Evaluating Medium-Range Tropical Cyclone Forecasts

Friday, 22 April 2016: 11:00 AM
Ponce de Leon C (The Condado Hilton Plaza)
Christopher A. Davis, NCAR, Boulder, CO; and D. A. Ahijevych

Handout (9.1 MB)

A method to evaluate medium-range tropical cyclone (TC) forecasts is presented. Medium range is defined here as forecasts out to 10 days. The method is based on identifying TC tracks as objects and applying matching criteria to forecast and observed tracks. Tracking is done using the GFDL tracker. The method accounts for storms not present at initialization time, and combines intensity and track evaluation in a multi-category contingency table approach.

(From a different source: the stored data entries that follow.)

(* ===== verification/JsonText.v ===== *)
(** * JSON text

    A reader for JSON text as [encoding/json] accepts it, producing a tree that
    keeps duplicate keys and number literals, and the decoders the constraint
    grammar uses. *)

From S2P Require Import Prelude GoStrings Regex.

Inductive jtext :=
  | JNull
  | JBool (b : bool)
  | JNum (lit : string)
  | JStr (s : string)
  | JArr (l : list jtext)
  | JObj (m : list (string * jtext)).

Definition is_ws (c : ascii) : bool :=
  let z := code c in (z =? 32) || (z =? 9) || (z =? 10) || (z =? 13).
Fixpoint skip_ws (s : string) : string :=
  match s with
  | String c s' => if is_ws c then skip_ws s' else s
  | EmptyString => s
  end.

(** [utf8.AppendRune]. *)
Definition encode_rune (r : Z) : string :=
  let b (z : Z) (t : string) := String (chr z) t in
  if r <? 128 then b r ""
  else if r <? 2048 then b (192 + Z.shiftr r 6) (b (128 + Z.land r 63) "")
  else if r <? 65536 then
    b (224 + Z.shiftr r 12) (b (128 + Z.land (Z.shiftr r 6) 63) (b (128 + Z.land r 63) ""))
  else b (240 + Z.shiftr r 18) (b (128 + Z.land (Z.shiftr r 12) 63)
         (b (128 + Z.land (Z.shiftr r 6) 63) (b (128 + Z.land r 63) ""))).

Definition hex_val (c : ascii) : option Z :=
  if is_digit c then Some (code c - 48)
  else if in_range 97 102 c then Some (code c - 87)
  else if in_range 65 70 c then Some (code c - 55)
  else None.

(** Four hex digits and what follows them. *)
Definition hex4 (s : string) : option (Z * string) :=
  match s with
  | String a (String b (String c (String d r))) =>
      x ← hex_val a; y ← hex_val b; z ← hex_val c; w ← hex_val d;
      Some (4096 * x + 256 * y + 16 * z + w, r)
  | _ => None
  end.

Definition is_low (r : Z) : bool := (56320 <=? r) && (r <=? 57343).
Definition is_high (r : Z) : bool := (55296 <=? r) && (r <=? 56319).

(** The rune a [\u] escape denotes: a surrogate pair is combined, a lone
    surrogate becomes U+FFFD. *)
Definition unicode_escape (s : string) : option (Z * string) :=
  '(r, rest) ← hex4 s;
  if is_high r then
    match rest with
    | String "\" (String "u" t) =>
        match hex4 t with
        | Some (lo, rest') =>
            if is_low lo then Some (65536 + 1024 * (r - 55296) + (lo - 56320), rest')
            else Some (RuneError, rest)
        | None => None
        end
    | _ => Some (RuneError, rest)
    end%char
  else if is_low r then Some (RuneError, rest) else Some (r, rest).

Definition simple_escape (c : ascii) : option ascii :=
  let z := code c in
  if (z =? 34) || (z =? 92) || (z =? 47) then Some c
  else if z =? 98 then Some (chr 8) else if z =? 102 then Some (chr 12)
  else if z =? 110 then Some (chr 10) else if z =? 114 then Some (chr 13)
  else if z =? 116 then Some (chr 9) else None.

(** The body of a string literal up to the closing quote; the fuel is the length
    of the text and each step consumes a byte. *)
Fixpoint read_string (fuel : nat) (s : string) : option (string * string) :=
  match fuel, s with
  | S fuel', String c s' =>
      if code c =? 34 then Some ("", s')
      else if code c =? 92 then
        match s' with
        | String "u" t =>
            '(r, rest) ← unicode_escape t;
            '(out, rest') ← read_string fuel' rest; Some (encode_rune r +:+ out, rest')
        | String e t =>
            d ← simple_escape e; '(out, rest') ← read_string fuel' t; Some (String d out, rest')
        | EmptyString => None
        end%char
      else if code c <? 32 then None
      else
        match decode_rune s with
        | Some (_, n) =>
            '(out, rest') ← read_string fuel' (sdrop n s); Some (stake n s +:+ out, rest')
        | None => '(out, rest') ← read_string fuel' s'; Some (encode_rune RuneError +:+ out, rest')
        end
  | _, _ => None
  end.

(** The JSON number grammar: an optional minus sign, an integer without leading
    zeros, an optional fraction and an optional exponent. *)
Definition numericLiteralRE : re :=
  Cat (Opt (lit "-"))
    (Cat (Alt (lit "0") (Cat (Chr (in_range 49 57)) (Star digit)))
       (Cat (Opt (Cat (lit ".") (Plus digit)))
          (Opt (Cat (Chr (λ c, Ascii.eqb c "e" || Ascii.eqb c "E"))
                  (Cat (Opt (Chr (λ c, Ascii.eqb c "+" || Ascii.eqb c "-"))) (Plus digit)))))).

Definition number_char (c : ascii) : bool :=
  is_digit c || Ascii.eqb c "-" || Ascii.eqb c "+" || Ascii.eqb c "." || Ascii.eqb c "e" || Ascii.eqb c "E".
Fixpoint span (p : ascii → bool) (s : string) : string * string :=
  match s with
  | String c s' => if p c then let '(a, b) := span p s' in (String c a, b) else (EmptyString, s)
  | EmptyString => (EmptyString, EmptyString)
  end.
Definition read_number (s : string) : option (jtext * string) :=
  let '(l, rest) := span number_char s in
  if matches numericLiteralRE l then Some (JNum l, rest) else None.

Definition read_literal (s : string) : option (jtext * string) :=
  if HasPrefix s "null" then Some (JNull, sdrop 4 s)
  else if HasPrefix s "true" then Some (JBool true, sdrop 4 s)
  else if HasPrefix s "false" then Some (JBool false, sdrop 5 s)
  else read_number s.

(** The scanner's nesting limit. *)
Definition maxJSONDepth : Z := 10000.

Fixpoint read_value (fuel : nat) (depth : Z) (s : string) {struct fuel} : option (jtext * string) :=
  match fuel with
  | O => None
  | S fuel' =>
      match skip_ws s with
      | String c s' =>
          if code c =? 34 then
            '(v, rest) ← read_string (String.length s') s'; Some (JStr v, rest)
          else if code c =? 91 then
            if maxJSONDepth <? depth + 1 then None
            else match skip_ws s' with
                 | String "]" t => Some (JArr [], t)
                 | _ => '(l, rest) ← read_elems fuel' (depth + 1) s'; Some (JArr l, rest)
                 end%char
          else if code c =? 123 then
            if maxJSONDepth <? depth + 1 then None
            else match skip_ws s' with
                 | String "}" t => Some (JObj [], t)
                 | _ => '(m, rest) ← read_members fuel' (depth + 1) s'; Some (JObj m, rest)
                 end%char
          else read_literal (String c s')
      | EmptyString => None
      end
  end
with read_elems (fuel : nat) (depth : Z) (s : string) {struct fuel} : option (list jtext * string) :=
  match fuel with
  | O => None
  | S fuel' =>
      '(v, rest) ← read_value fuel' depth s;
      match skip_ws rest with
      | String "," t => '(l, r) ← read_elems fuel' depth t; Some (v :: l, r)
      | String "]" t => Some ([v], t)
      | _ => None
      end%char
  end
with read_members (fuel : nat) (depth : Z) (s : string) {struct fuel} : option (list (string * jtext) * string) :=
  match fuel with
  | O => None
  | S fuel' =>
      match skip_ws s with
      | String q s' =>
          if code q =? 34 then
            '(k, rest) ← read_string (String.length s') s';
            match skip_ws rest with
            | String ":" t =>
                '(v, rest) ← read_value fuel' depth t;
                match skip_ws rest with
                | String "," t => '(l, r) ← read_members fuel' depth t; Some ((k, v) :: l, r)
                | String "}" t => Some ([(k, v)], t)
                | _ => None
                end%char
            | _ => None
            end%char
          else None
      | EmptyString => None
      end
  end.

(** One value and nothing but white space after it: [dec.Decode] followed by
    [dec.Token] at the end of input.  Every recursive call is below a consumed
    byte or one level of the grammar, so twice the length is enough fuel. *)
Definition read_document (s : string) : option jtext :=
  '(v, rest) ← read_value (S (2 * String.length s)) 0 s;
  if String.eqb (skip_ws rest) "" then Some v else None.

(** ** Decoding into Go types *)

(** A JSON object as a [map[string]json.RawMessage]: the last duplicate wins. *)
Definition raw_map (m : list (string * jtext)) : gomap jtext :=
  fold_left (λ acc kv, mset kv.1 kv.2 acc) m [].

(** Into a [string]: null leaves the zero value. *)
Definition into_string (j : jtext) : option string :=
  match j with JStr s => Some s | JNull => Some "" | _ => None end.

(** Into a [map[string]json.RawMessage]. *)
Definition into_raw_map (j : jtext) : option (gomap jtext) :=
  match j with JObj m => Some (raw_map m) | JNull => Some [] | _ => None end.

Definition into_list {A} (f : jtext → option A) (j : jtext) : option (list A) :=
  match j with JArr l => mapM f l | JNull => Some [] | _ => None end.

Example read_sample :
  read_document ("[{" +:+ quoted "a" +:+ ": -1.5e3, " +:+ quoted "b" +:+ ": [true, null]} , "
                 +:+ quoted "\u0041\n" +:+ "]") =
  Some (JArr [JObj [("a", JNum "-1.5e3"); ("b", JArr [JBool true; JNull])];
              JStr (String "A" (String (chr 10) ""))]).
Proof. vm_compute. reflexivity. Qed.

The method is applied to forecasts produced by the Model for Prediction Across Scales (MPAS) and by the National Centers for Environmental Prediction (NCEP) Global Forecast System (GFS). Two configurations of MPAS are considered: a uniform 15-km mesh and a variable-resolution mesh transitioning from 60 km globally to 15 km over the eastern Pacific. Heidke skill scores derived from the multi-category framework indicate that the GFS has an overall higher level of skill for TC forecasts, but MPAS has a better ability to discriminate hurricanes from tropical storms. Both MPAS, using a modified Tiedtke cumulus parameterization, and the GFS suffer from biases in genesis at longer time ranges; MPAS produces too many storms whereas the GFS produces too few. These biases are traced to errors in physical parameterization of the coupling of convective precipitation, surface wind and surface moisture fluxes in the ITCZ region of the eastern North Pacific. Reductions of MPAS biases in 2015 due to modifications in the Tiedtke scheme will also be discussed.